一話
「彼が今日からお前の上司になるエルベルト・ランディーニ少佐だ」
「フィオーレ・カルヴィーノです。よろしくお願いします」
渋い顔をした少将に紹介された上司に自己紹介をする。
あぁ、この時をどれだけ待ちわびたことか!
私は元はそこそこの階級の貴族の一人娘として育っていた。両親に愛され、周りの人間に愛され、スクスクと。
しかしある時母が気がついた。私の身体の成長が異常に遅い。10歳になるというのに外見だけ見ると本来の年齢より2、3歳若く見えるのだ。まだ子供だから成長がほかの子より遅いのはまぁわかる。しかしこの世界にはもう一つ子供の成長が遅れる原因があった。もしそちらの原因で成長が遅れているのならば、それは命にすら関わることだった。
まず、この世界には魔法が存在する。これは素質がなければ扱えないものだ。人間がもつ素質はだいたい三段階にわけられる。
人間の90%以上がこれに該当する『通常種』。これは魔力をほとんど持たず、魔法を扱えないもの。彼らは石などを媒体にした魔法具を使う。

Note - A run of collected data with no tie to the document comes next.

(** *** The text *)

Lemma keys_agree depth d (toks : list (token * list item)) l :
  (∀ v s, repr depth d v = Some s → ∃ n, ∀ fuel, n ≤ fuel → saferepr depth fuel None v = Some s) →
  mapM (token_text (λ _, repr depth d) None) toks.*1 = Some l →
  ∃ n, ∀ fuel, n ≤ fuel → ∃ ps, emit (saferepr depth fuel) None toks = Some ps ∧ piece_text <$> ps = l.
Proof.
  intros IH. revert l. induction toks as [|[t it] toks IHt]; intros l; simpl.
  { intros [= <-]. exists 0. intros fuel _. by exists []. }
  intros (s & Hs & (l' & Hl & [= <-])%bind_Some)%bind_Some. destruct (IHt l' Hl) as [n Hn].
  assert (∃ m, ∀ fuel, m ≤ fuel → token_text (saferepr depth fuel) None t = Some s) as [m Hm].
  { destruct t; simpl in *; try (by exists 0). by apply IH. }
  exists (n `max` m). intros fuel Hf. destruct (Hn fuel) as (ps & -> & Hps); [lia|]. rewrite Hm by lia. simpl. exists (PToken t s :: ps). split; [done|]. exact (f_equal (cons s) Hps).
Qed.

Lemma saferepr_prints depth d v s : repr depth d v = Some s → ∃ n, ∀ fuel, n ≤ fuel → saferepr depth fuel None v = Some s.
Proof.
  revert v s. induction depth as [|depth IH]; intros v s; [done|]. simpl. intros H.
  destruct (prints_value (λ _, repr depth d) d 0 ∅ v s [] H) as (toks & [n Hn] & (l & Hl & ->)).
  destruct (keys_agree depth d toks l IH Hl) as [m Hm]. exists (S n `max` m). intros fuel Hf.
  replace fuel with (n + S (fuel - S n)) by lia. rewrite Hn. simpl. rewrite app_nil_r. replace (n + S (fuel - S n)) with fuel by lia.
  destruct (Hm fuel) as (ps & -> & <-); [lia|]. done.
Qed.

(** Keys that are not objects themselves *)
Definition simple_keys : Prop := ∀ a o k, heap !! a = Some o → k ∈ keys_of o → match k with VRef _ => False | _ => True end.

(** C27: [saferepr] without a limit of length is [repr]: on any objects, also ones that contain themselves,
    the streaming loop ends and gives the text of the recursive definition, in which objects below the
    given level are left out and an object inside itself is marked (for dictionaries whose keys are not
    containers).  The recursive definition is total: as deep as the levels or, when these are not
    limited, as the number of objects. *)
Theorem saferepr_is_repr v :
  (0 <= maxlevels)%Z → closed_heap → simple_keys → closed v →
  let d := S (Z.to_nat maxlevels `max` length heap) in
  ∃ s n, repr 2 d v = Some s ∧ ∀ fuel, n ≤ fuel → saferepr 2 fuel None v = Some s.
Proof.
  intros H0 Hc Hk Hv d. assert (enough d 0 ∅) as He.
  { destruct (decide (maxlevels = 0%Z)) as [E|]; [right|left; lia]. split; [done|]. rewrite difference_empty_L, size_set_seq. unfold d. lia. }
  destruct (text_total (repr 1 d) d 0 ∅ v Hc) as [s Hs]; [|done|done|].
  - intros a o k Ho Hin. specialize (Hk a o k Ho Hin). destruct k; [by eexists..|done].
  - destruct (saferepr_prints 2 d v s Hs) as [n Hn]. by exists s, n.
Qed.

(** *** Brackets *)

Definition sum (l : list Z) : Z := foldr Z.add 0%Z l.
Lemma sum_app l1 l2 : sum (l1 ++ l2) = (sum l1 + sum l2)%Z.
Proof. unfold sum. induction l1; simpl; lia. Qed.

Lemma sum_cons x l : sum (x :: l) = (x + sum l)%Z.
Proof. done. Qed.

Definition lit_of (i : item) : list literal := match i with ILit l => [l] | _ => [] end.
Definition lits (it : list item) : list literal := it ≫= lit_of.
(** The levels that what is left of an iterator goes up *)
Definition item_levels (it : list item) : Z := sum (l_direction <$> lits it).
Definition token_level (t : token) : Z := match t with TLit l => l_direction l | _ => 0%Z end.
Definition piece_level (p : piece) : Z := match p with PToken t _ => token_level t | PDots => 0%Z | PDangling l => l_direction l end.

(** Only what may be left out is neutral *)
Definition lit_ok (l : literal) : Prop := l_truncate l = true → l_direction l = 0%Z.
Definition items_ok (it : list item) : Prop := Forall lit_ok (lits it).

Lemma lits_app i1 i2 : lits (i1 ++ i2) = lits i1 ++ lits i2.
Proof. apply bind_app. Qed.
Lemma levels_app i1 i2 : item_levels (i1 ++ i2) = (item_levels i1 + item_levels i2)%Z.
Proof. unfold item_levels. by rewrite lits_app, fmap_app, sum_app. Qed.
Lemma levels_cons i it : item_levels (i :: it) = (sum (l_direction <$> lit_of i) + item_levels it)%Z.
Proof. unfold item_levels, lits. simpl. by rewrite fmap_app, sum_app. Qed.
Lemma ok_app i1 i2 : items_ok (i1 ++ i2) ↔ items_ok i1 ∧ items_ok i2.
Proof. unfold items_ok. rewrite lits_app. apply Forall_app. Qed.
Lemma ok_cons i it : items_ok (i :: it) ↔ Forall lit_ok (lit_of i) ∧ items_ok it.
Proof. apply (Forall_app _ (lit_of i)). Qed.

Lemma dangling_levels it : items_ok it → sum (piece_level <$> dangling it) = item_levels it.
Proof.
  induction it as [|i it IH]; intros H; [done|]. apply ok_cons in H as [Hi Hit]. rewrite levels_cons, <- IH by done.
  destruct i as [v|l|k|a]; try done. apply Forall_cons in Hi as [Hi _]. unfold lit_ok in Hi.
  assert (dangling (ILit l :: it) = (if l_truncate l then [] else [PDangling l]) ++ dangling it) as -> by (unfold dangling; simpl; by destruct (l_truncate l)).
  rewrite fmap_app, sum_app. f_equal. destruct (l_truncate l); [|done]. unfold sum. simpl. by rewrite Hi.
Qed.

Lemma parts_ok o s e m : parts o = (s, e, m) → items_ok (ILit s :: m ++ [ILit e]) ∧ item_levels m = 0%Z ∧ (l_direction s + l_direction e = 0)%Z.
Proof.
  intros Hp. assert (item_levels m = 0%Z ∧ items_ok m) as [Hl Hm].
  { apply (f_equal snd) in Hp. assert (∀ l, item_levels (_chainlist l) = 0%Z ∧ items_ok (_chainlist l)) as HL.
    { intros l. induction l as [|v [|v2 l] IH]; [split; [done|constructor]|split; [done|constructor]|]. destruct IH as [I1 I2].
      change (_chainlist (v :: v2 :: l)) with (IVal v :: ILit LIT_LIST_SEP :: _chainlist (v2 :: l)). rewrite !levels_cons, I1. split; [done|]. rewrite !ok_cons. split_and!; [constructor|by repeat constructor|done]. }
    destruct o as [name l|l|l|l]; simpl in Hp; subst m; try apply HL. induction l as [|[k v] [|[k2 v2] l] IH]; [split; [done|constructor]|split; [done|by repeat constructor]|]. destruct IH as [I1 I2].
    change (_chaindict ((k, v) :: (k2, v2) :: l)) with (IKey k :: ILit LIT_DICT_KVSEP :: IVal v :: ILit LIT_LIST_SEP :: _chaindict ((k2, v2) :: l)).
    rewrite !levels_cons, I1. split; [done|]. rewrite !ok_cons. split_and!; try done; repeat constructor; done. }
  destruct (parts_directions _ _ _ _ Hp) as [-> ->]. split_and!; [|done|lia].
  assert (lit_ok s ∧ lit_ok e) as [Hs He]; [|rewrite ok_cons, ok_app; split_and!; [by repeat constructor|done|by repeat constructor]].
  unfold lit_ok. destruct o; simpl in Hp; unfold _reprseq in Hp; repeat case_bool_decide; simplify_eq/=; done.
Qed.

(** Wherever the stream is, what it has yet to yield leads back to the level of the start *)
Lemma stream_levels fuel level seen it toks :
  reprstream fuel level seen it = Some toks → items_ok it → (level + item_levels it = 0)%Z →
  (level + sum (token_level <$> toks.*1) = 0)%Z ∧
  ∀ pre t it' post, toks = pre ++ (t, it') :: post → items_ok it' ∧ (level + sum (token_level <$> pre.*1) + token_level t + item_levels it' = 0)%Z.
Proof.
  revert level seen it toks. induction fuel as [|fuel IH]; intros level seen it toks; [done|].
  assert (∀ t l' it, (l' = level + token_level t)%Z → items_ok it → (l' + item_levels it = 0)%Z → cons (t, it) <$> reprstream fuel l' seen it = Some toks →
    (level + sum (token_level <$> toks.*1) = 0)%Z ∧
    ∀ pre t' it' post, toks = pre ++ (t', it') :: post → items_ok it' ∧ (level + sum (token_level <$> pre.*1) + token_level t' + item_levels it' = 0)%Z) as Hyield.
  { intros t l' it0 -> Hok Hz (r & Hr & ->)%fmap_Some. destruct (IH _ _ _ _ Hr Hok Hz) as [Ht Hp].
    change (token_level <$> ((t, it0) :: r).*1) with (token_level t :: (token_level <$> r.*1)). rewrite sum_cons. split; [lia|].
    intros [|x pre] t' it' post Heq; simplify_list_eq; [split; [done|]; change (sum (token_level <$> [].*1)) with 0%Z; lia|]. destruct (Hp pre t' it' post eq_refl) as [Hok' Hz'].
    split; [done|]. enough ((level + (token_level t + sum (token_level <$> pre.*1)) + token_level t' + item_levels it')%Z = 0%Z) by done. lia. }
  destruct it as [|[v|l|k|a] it]; cbn [reprstream].
  - intros [= <-] _ Hz. unfold item_levels in Hz. simpl in *. split; [done|]. by intros [|].
  - intros H [_ Hok]%ok_cons Hz. rewrite levels_cons in Hz. change (sum (l_direction <$> lit_of (IVal v))) with 0%Z in Hz. destruct v as [n|c|o|a];
      [by apply (Hyield (TText n) level it); simpl; [lia|..]|by apply (Hyield (TQuoted c) level it); simpl; [lia|..]|by apply (Hyield (TText o) level it); simpl; [lia|..]|].
    destruct (empty_set (lookup a)) eqn:He.
    { destruct (lookup a) as [name [|]| | |]; try done. by apply (Hyield (TText (_repr_empty_set name)) level it); simpl; [lia|..]. }
    destruct (parts (lookup a)) as [[ls le] m] eqn:Hp. pose proof (stream_object fuel level seen a it ls le m He Hp) as Hso. cbn [reprstream] in Hso. rewrite Hso in H. clear Hso.
    destruct (too_deep level); [eapply (Hyield (TText _) level it); [simpl; lia|done|done|exact H]|]. case_bool_decide; [eapply (Hyield (TText _) level it); [simpl; lia|done|done|exact H]|].
    destruct (parts_ok _ _ _ _ Hp) as (Hpo & Hml & Hd). rewrite ok_cons, ok_app in Hpo. apply (IH _ _ _ _ H).
    + rewrite ok_cons, ok_app, !ok_cons. rewrite ok_cons in Hpo. split_and!; tauto.
    + rewrite levels_cons, levels_app, !levels_cons, Hml. unfold sum in *. simpl. lia.
  - intros H [_ Hok]%ok_cons Hz. rewrite levels_cons in Hz. unfold sum in Hz. simpl in Hz. apply (Hyield (TLit l) (level + l_direction l)%Z it); [done|done|lia|done].
  - intros H [_ Hok]%ok_cons Hz. rewrite levels_cons in Hz. unfold sum in Hz. simpl in Hz. apply (Hyield (TKey k) level it); [simpl; lia|done|lia|done].
  - intros H [_ Hok]%ok_cons Hz. rewrite levels_cons in Hz. unfold sum in Hz. simpl in Hz. apply (IH _ _ _ _ H); [done|lia].
Qed.

(** What is emitted: all tokens, or those before one at which the limit was reached *)
Lemma emit_cases key maxlen toks ps :
  emit key maxlen toks = Some ps →
  (∃ texts, ps = zip_with PToken toks.*1 texts ∧ length texts = length toks) ∨
  (∃ pre t it post texts, toks = pre ++ (t, it) :: post ∧ ps = zip_with PToken pre.*1 texts ++ PDots :: dangling it ∧ length texts = length pre).
Proof.
  revert maxlen ps. induction toks as [|[t it] toks IH]; intros maxlen ps; simpl.
  { intros [= <-]. left. by exists []. }
  destruct (match maxlen with Some m => (m <=? 0)%Z | None => false end).
  { intros [= <-]. right. by exists [], t, it, toks, []. }
  intros (s & _ & (ps' & Hps & ->)%fmap_Some)%bind_Some. destruct (IH _ _ Hps) as [(texts & -> & Hl)|(pre & t' & it' & post & texts & -> & -> & Hl)].
  - left. exists (s :: texts). split; [done|]. simpl. lia.
  - right. exists ((t, it) :: pre), t', it', post, (s :: texts). split_and!; [done|done|]. simpl. lia.
Qed.

Lemma pieces_levels ts texts : length texts = length ts → sum (piece_level <$> zip_with PToken ts texts) = sum (token_level <$> ts).
Proof.
  revert texts. induction ts as [|t ts IH]; intros [|s texts] Hl; try done. simpl in Hl. change (token_level t + sum (piece_level <$> zip_with PToken ts texts) = token_level t + sum (token_level <$> ts))%Z.
  rewrite IH by lia. done.
Qed.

人間の10%未満が『有力種』。これは魔力を持つ人間を指す。彼らは己の魔力を用いて魔法武器を使用できる、大体の者が軍に所属する。
そして、1%にも満たない『希少種』。彼らは人間が有することのできる魔力の限界値を超えた魔力を持ってしまった人間である。
この限界値を超えた魔力を持つとどうなるのか。簡単なことだ。体を循環する魔力が己の体を攻撃する。
子供のうちは魔力の扱い方など知らないから魔力を使わない。使わなければ魔力は体をかけめぐることしかできず、しかしそのかけめぐる魔力は人間が耐えられる量ではない。魔力は外に出ようと身体を攻撃する。これで死んでしまう人間もいるそうだ。
私はこの『希少種』だった。
私の場合、魔力が体の中で暴れまくり、何に作用したのか成長が止まっていたらしい。
「彼女の体を巡る魔力は様々な器官を攻撃しています。しかし、魔力のせいで痛みすら感じなくなっている。気がついていないだけで彼女の身体ははもうボロボロです」
これが、10歳の時に医師に告げられた言葉だった。
まぁしかし私は死んではいない。傷つけられた器官も徐々にだが魔力が治していたらしい。魔力に壊され魔力に治される。なんという循環。おかげで死ななかったのか。
しかし医師の話はまだ続く。
つらそうに顔を歪めた医師は何やら母に囁いた。この時私は少々私の中で他の大事故が起きていたので言葉を聞くことができなかったが、その後の言葉は覚えている。
「彼女は子供をなせない可能性があります」
やばい。
これが聞いた瞬間私の頭に浮かんだ言葉だった。
この世界では女は子を成してなんぼ。子を成せないとなると女の価値は一瞬で下がる。
その言葉を聞いた母は泣き崩れた。
因みにこのときの私の「やばい」の言葉には2つの意味が含まれている。
1つは私の体の現状と、これからについての「やばい」。子を成せないと私の価値はどうなる。貴族の女の子なんて貴族の血を残すために生きてるようなもんだぞ、という焦り。
そしてもう一つ。
「私さっきまでモン○ンしてたのになんだここ。なんかやばいぞ」のやばいである。
私はこのシリアスな時間の中で何故か前世なるものを思い出していた。